Cet homme s’appelle Charles de Gaulle, président de la République française. Il dirige la France depuis près de neuf ans et n’a jamais caché son goût pour les gestes spectaculaires capables de bousculer l’ordre établi des relations internationales. Ce qu’il s’apprête à dire ne relève d’aucune improvisation véritable, mais d’un projet mûri depuis des années dans le plus grand secret. Pour comprendre ce qui s’est réellement joué ce soir-là, il faut remonter à une amitié nouée vingt-sept ans plus tôt dans le Londres du Blitz.
En juin 1940, tout juste arrivé en Angleterre après l’effondrement de la France, de Gaulle rencontre un jeune diplomate canadien du nom de George Vanier, accompagné de son épouse Pauline. Ce couple devient, dans les mois qui suivent, parmi les tout premiers soutiens que de Gaulle trouve à l’étranger, à une époque où presque personne ne prend au sérieux ce général inconnu réfugié à Londres, sans troupe ni territoire. Dans ce Londres bombardé nuit après nuit, où la plupart des gouvernements en exil se tiennent à distance prudente de ce général français encore largement inconnu, Vanier prend le risque politique, bien réel pour un diplomate de carrière, de miser publiquement sur cet homme. Nommé représentant officiel du Canada auprès du Comité national français, il tisse avec de Gaulle un lien de confiance et d’estime réciproque qui traverse toute la guerre puis l’après-guerre.
En 1944, alors que la libération de la France bat encore son plein, c’est ce même Vanier qui accompagne de Gaulle lors de sa toute première visite officielle à Ottawa, où le chef de la France libre est acclamé par une foule enthousiaste devant le Parlement canadien. L’année suivante, en 1945, de Gaulle revient au Canada, cette fois comme chef du gouvernement provisoire d’une France tout juste libérée, pour solliciter l’aide matérielle et financière du pays dans l’immense chantier de reconstruction qui attend une nation exangue après quatre ans d’occupation. Devenu par la suite gouverneur général du Canada, la plus haute fonction honorifique du pays, George Vanier reste jusqu’à sa mort l’un des amis les plus proches et les plus loyaux que de Gaulle ait jamais comptés outre-Atlantique. Les archives conservées de leur correspondance, échangée régulièrement entre Paris et Ottawa pendant près de deux décennies, témoignent d’une estime réciproque rare entre un chef d’État et un représentant de la Couronne britannique.
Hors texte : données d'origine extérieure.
(** X20.  [getfilestack] fails its assertion on an empty stack and
    returns an empty list and an empty map when the path is not in the
    top of the stack.  Otherwise it returns a list without repetition that
    holds the file of the top, has at most one entry more than the stack
    has changesets, and holds the dummy empty file at most as its first
    entry; the map sends changesets of the stack to file contexts of the
    list. *)
Theorem getfilestack_shape (stack : list C) (path : string)
    (seenfctxs : gmap.gset F) :
  (stack = [] → getfilestack stack path seenfctxs = None)
  ∧ (∀ top, last stack = Some top → has_path top path = false →
       getfilestack stack path seenfctxs = Some ([], ∅))
  ∧ (∀ top, last stack = Some top → has_path top path = true →
       ∃ fctxs fctxmap,
         getfilestack stack path seenfctxs = Some (fctxs, fctxmap)
         ∧ NoDup fctxs
         ∧ Some (filectx top path) ∈ fctxs
         ∧ (length fctxs ≤ length stack + 1)%nat
         ∧ (None ∈ fctxs → head fctxs = Some None)
         ∧ ∀ ctx f, fctxmap !! ctx = Some f → ctx ∈ stack ∧ Some f ∈ fctxs).
Proof.
  split; [by intros ->|]. split.
  - intros top Htop Hpath. unfold getfilestack. rewrite Htop.
    destruct (head stack) eqn:Hhead; [by rewrite Hpath|].
    apply head_None in Hhead. by subst.
  - intros top Htop Hpath. unfold getfilestack. rewrite Htop.
    destruct (head stack) as [bottom|] eqn:Hhead.
    2:{ apply head_None in Hhead. by subst. }
    rewrite Hpath. cbn [negb].
    apply last_Some in Htop as [older ->]. rewrite reverse_snoc.
    destruct (filestack_loop_spec seenfctxs (top :: reverse older) path [] ∅
                (Some (p1 bottom)))
      as (path' & new & fctxmap & pctx & -> & Hlen & Hreal & Hmap & Hfirst).
    cbn [app]. eexists _, _. split; [reflexivity|].
    specialize (Hfirst top (reverse older) eq_refl Hpath).
    assert (Some (filectx top path) ∈ new) as Htop_in.
    { destruct new as [|x new]; [done|]. injection Hfirst as ->. left. }
    cbn [length] in Hlen. rewrite length_reverse in Hlen.
    split; [apply uniq_NoDup|]. split; [|split; [|split]].
    + apply uniq_elem_of, elem_of_reverse.
      destruct pctx; [rewrite elem_of_app; by left|done].
    + etrans; [apply uniq_length|]. rewrite length_reverse, length_app.
      destruct pctx; rewrite ?length_app; cbn [length]; lia.
    + intros Hnone. rewrite uniq_elem_of, elem_of_reverse in Hnone.
      assert (None ∉ new) as Hnew.
      { intros Hin. rewrite Forall_forall in Hreal.
        by destruct (Hreal None Hin). }
      destruct pctx as [pctx|]; [|by destruct Hnew].
      apply elem_of_app in Hnone as [?|Hnone]; [done|].
      apply list_elem_of_singleton in Hnone as <-.
      rewrite reverse_snoc. apply uniq_head.
    + intros ctx f [Hf|[Hctx Hf]]%Hmap; [done|]. split.
      * rewrite <- reverse_snoc in Hctx. by rewrite elem_of_reverse in Hctx.
      * apply uniq_elem_of, elem_of_reverse.
        destruct pctx; [rewrite elem_of_app; by left|done].
Qed.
Une relation que peu d’observateurs auraient imaginé voir se fissurer un jour aussi brutalement qu’elle allait le faire à l’été 1967. Or, au début de l’année 1967, quelques mois à peine avant le voyage, George Vanier meurt à Ottawa. Le gouvernement français, à la stupéfaction de nombreux observateurs, choisit de ne pas envoyer de représentants de haut rang à ses funérailles. Un geste diplomatique glacial qui tranche violemment avec des décennies d’amitié affichée.
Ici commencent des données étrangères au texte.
(** * pong.py: a shallow embedding of the Pong simulation core

    The Python program keeps one ball, one paddle and a score inside an
    [arcade.Window] subclass and advances them once per frame.  The
    embedding keeps the classes of the source as modules ([Paddle], [Ball],
    [Pong]); every method becomes a function on the record of the object it
    mutates.

    Numbers.  The score is a Python [int], modelled as [Z].  Coordinates and
    velocities are Python floats; they are modelled as exact rationals [Q].
    Every comparison, negation and +-5 paddle step of the source is exact on
    floats in the ranges the game reaches, so the idealisation only concerns
    the rounding of [Ball.advance] and of [random.uniform].

    Randomness.  [random.uniform(a, b)] is the library function
    [a + (b - a) * random()] with [random()] in the half-open interval
    [0, 1).  The generator is a piece of global state; it is modelled as a
    stream of unit draws with a cursor, threaded through the methods that
    draw from it by a small state monad. *)

From Stdlib Require Import ZArith QArith Qabs Bool List Lia Lqa.
From Stdlib Require Import Ascii String DecimalString DecimalZ DecimalPos.
Import ListNotations.

Local Open Scope Q_scope.

(** ** Comparisons of the source as boolean tests *)

Definition Qltb (a b : Q) : bool := negb (Qle_bool b a).

Notation "a <? b" := (Qltb a b) : Q_scope.
Notation "a <=? b" := (Qle_bool a b) : Q_scope.
Notation "a >? b" := (Qltb b a) (only parsing) : Q_scope.
Notation "a >=? b" := (Qle_bool b a) (only parsing) : Q_scope.

(** ** Global constants *)

Definition SCREEN_WIDTH : Q := 400.
Definition SCREEN_HEIGHT : Q := 300.
Definition BALL_RADIUS : Q := 10.

Definition PADDLE_WIDTH : Q := 10.
Definition PADDLE_HEIGHT : Q := 50.
Definition MOVE_AMOUNT : Q := 5.

Definition SCORE_HIT : Z := 1.
Definition SCORE_MISS : Z := 5.

(** ** The random module *)

Module Random.

(** The generator: an infinite supply of raw draws and the position of
    the next one. *)
Record state := mk { stream : nat -> Q; cursor : nat }.

(** Computations that may draw. *)
Definition M (A : Type) : Type := state -> A * state.

Definition ret {A} (a : A) : M A := fun s => (a, s).

Definition bind {A B} (m : M A) (k : A -> M B) : M B :=
  fun s => let (a, s') := m s in k a s'.

(** [random.random()] *)
Definition random : M Q :=
  fun s => (stream s (cursor s), mk (stream s) (S (cursor s))).

(** [random.uniform(a, b)] *)
Definition uniform (a b : Q) : M Q :=
  bind random (fun u => ret (a + (b - a) * u)).

(** Every raw draw lies in [0, 1). *)
Definition unit_draws (s : state) : Prop :=
  forall n, 0 <= stream s n /\ stream s n < 1.

(** The generator that always returns [u]. *)
Definition constant (u : Q) : state := mk (fun _ => u) 0.

End Random.

Notation "x <- m ;; k" := (Random.bind m (fun x => k))
  (at level 61, m at next level, right associativity).

(** ** Point and Velocity *)

Record Point := mkPoint { x : Q; y : Q }.

Record Velocity := mkVelocity { dx : Q; dy : Q }.

(** [Point()] and [Velocity()] as the constructors leave them. *)
Definition Point_init : Point := mkPoint 0 0.
Definition Velocity_init : Velocity := mkVelocity 1 1.

(** ** Drawing

    The [draw] methods return nothing; what they do is call the drawing
    primitives of the arcade framework.  A drawing method is modelled as
    the list of primitive calls it makes, in order, with their arguments. *)

Inductive Color := AFRICAN_VIOLET | BLACK | NAVY_BLUE | WHITE.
Cette absence, remarquée et commentée jusque dans la presse canadienne, plante le décor d’une visite officielle qui s’annonce sous des auspices déjà tendus. Certains diplomates canadiens interrogés plus tard estiment que ce désintérêt apparent n’avait rien d’un simple oubli protocolaire, mais reflétait déjà un changement profond dans la façon dont l’Élysée envisageait désormais sa relation avec le Canada tout entier, privilégiant de plus en plus ouvertement les liens directs avec le Québec plutôt qu’avec le gouvernement fédéral d’Ottawa. Il faut d’ailleurs souligner un point souvent oublié : ce voyage constituait la quatrième visite de De Gaulle au Canada, mais la toute première organisée sous la forme d’une véritable visite d’État consacrée spécifiquement au Québec plutôt qu’au Canada tout entier. Cette distinction protocolaire, minutieusement négociée entre Paris, Québec et Ottawa, portait déjà en germe les tensions qui allaient éclater ce 24 juillet.
Depuis le début des années 1960, sous l’impulsion du gouvernement libéral de Jean Lesage puis de ses successeurs, le Québec traverse une période de bouleversement profond que les historiens appellent la Révolution tranquille. Sécularisation accélérée, modernisation économique et montée continue d’un sentiment nationaliste québécois de plus en plus affirmé, porté par une génération qui revendique ouvertement une plus grande autonomie vis-à-vis du gouvernement fédéral, voire pour certains une indépendance pure et simple. Cette transformation s’accompagne aussi d’une agitation politique parfois violente. Le Front de libération du Québec, organisation clandestine prônant l’indépendance par l’action directe, multiplie depuis 1963 les attentats à la bombe contre des symboles de la domination fédérale et anglophone.
Les services de renseignement canadiens redoublent de vigilance à l’approche de la visite présidentielle française, redoutant qu’un attentat spectaculaire ne vienne perturber ce déplacement déjà chargé de tension. C’est dans ce climat électrique que le Premier ministre du Québec, Daniel Johnson, invite officiellement de Gaulle à venir célébrer, à l’occasion de l’Exposition universelle de Montréal, les liens historiques entre la France et le Québec. Johnson lui-même incarne cette ambiguïté politique propre à l’époque, prônant ce qu’il appelle publiquement « l’égalité ou l’indépendance » dans ses relations avec le reste du Canada. En invitant de Gaulle avec un tel éclat, il sait pertinemment qu’il joue avec un feu politique aux conséquences potentiellement considérables, mais il mesure aussi tout le bénéfice symbolique qu’une telle visite peut apporter à la cause d’un Québec traité d’égal à égal sur la scène internationale.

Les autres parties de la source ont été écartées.